(* ===== verification/Provision.v ===== *)
(** * The own identity and its bundle (crates/cordiale-core/src/e2e_provision.rs)

    [provision_device] with one definition for each of its steps. The local
    variables that a step changes are its arguments and its result. *)

From S2P Require Import Prelude.
From S2P Require Import RustStr.
From S2P Require Import Interfaces.
From S2P Require Import Wire.
From S2P Require Import Device.
From S2P Require Import Manage.
From S2P Require Import ListMigration.
From S2P Require Import Files.
From S2P Require Import History.
From S2P Require Import State.
From S2P Require Import Account.
From S2P Require Import Refusal.
From S2P Require Import IdentityRoutes.
From S2P Require Import Protocol.
From S2P Require Import Effects.
From S2P Require Import Client.
From stdpp Require Import options.

#[local] Open Scope eff_scope.

Definition REQUIRED : list E2eOperation.t :=
  [E2eOperation.DeviceRegister; E2eOperation.DeviceList; E2eOperation.ListPut;
   E2eOperation.ListFetch; E2eOperation.KeysPublish; E2eOperation.KeysFetch].

Module ProvisionError.
Inductive t :=
| Store (e : E2eStoreError.t)
| Route (e : E2eRouteError.t)
| Wire (e : WireError)
| Crypto (e : E2eError.t)
| Account (e : AccountError.t)
| NeedsPairing
| MasterMismatch
| ResetPending.

#[global] Instance eq_dec : EqDecision t.
Proof. solve_decision. Defined.
End ProvisionError.

Module Provisioned.
Record t := mk {
  did : string;
  identity_created : bool;
  device_registered : bool;
  list_published : bool;
  one_time_keys_published : N;
  fallback_published : bool;
}.

#[global] Instance eq_dec : EqDecision t.
Proof. solve_decision. Defined.
End Provisioned.

(** ** Pure parts *)

Definition keys_above (held revoked : list string) (ed25519 : string) : list string :=
  let keys := filter (fun key => key ∉ revoked) held in
  if contains keys ed25519 then keys else keys ++ [ed25519].

Definition is_paired_under (d : StateData.t) (master device_ed25519 : string) : bool :=
  match StateData.device_certificate d with
  | Some cert =>
      bool_decide (VersionedDeviceCertificate.master_ed25519 cert = master)
      && bool_decide (VersionedDeviceCertificate.device_ed25519 cert = device_ed25519)
  | None => false
  end.

Section Provision.
Context {C : Crypto} {J : Json} {U : UrlLib} {T : StateText} {A : Aead} {O : Olm}.
Context {K : OlmKeys}.

Definition sign_list (master : account) (version : N) (keys : list string)
    : result SignedList.t E2eError.t :=
  let? signature := build_signed_list_signature version keys (sign_text master) in
  Ok (SignedList.mk version (merge_sort String.le keys) signature).

Definition signed_key (l : LocalAccount.t) (key : string) : result SignedKey.t WireError :=
  let? text := bundle_key_signed_text key in
  SignedKey.new key (LocalAccount.sign l text).

(** ** The steps *)

Context {M : Type} (client : GrappaClient.t) (token network_id : string)
  (server_protocol : option N).

Notation step := (eff M ProvisionError.t).

Definition stored (op : io_env -> disk -> Store.t -> Store.outcome) : step unit :=
  with_err ProvisionError.Store (on_store op).

Definition routed {X} (m : eff M E2eRouteError.t X) : step X := with_err ProvisionError.Route m.
Definition crypto {X} (r : result X E2eError.t) : step X := lift (map_err ProvisionError.Crypto r).
Definition wired {X} (r : result X WireError) : step X := lift (map_err ProvisionError.Wire r).
Definition read_store {X} (read : Store.t -> result X E2eStoreError.t) : step X :=
  let! s := get_store in lift (map_err ProvisionError.Store (read s)).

⁂

◆ **ABOUT THIS EXERCISE**:
Among the entries above, copy exactly only the lines starting with the one containing "Section Provision." and going through the one containing "let? signature := build_signed_list_signature", both ends included.

◆ **WRITTEN RESPONSE**:
Section Provision.
Context {C : Crypto} {J : Json} {U : UrlLib} {T : StateText} {A : Aead} {O : Olm}.
Context {K : OlmKeys}.

Definition sign_list (master : account) (version : N) (keys : list string)
    : result SignedList.t E2eError.t :=
  let? signature := build_signed_list_signature version keys (sign_text master) in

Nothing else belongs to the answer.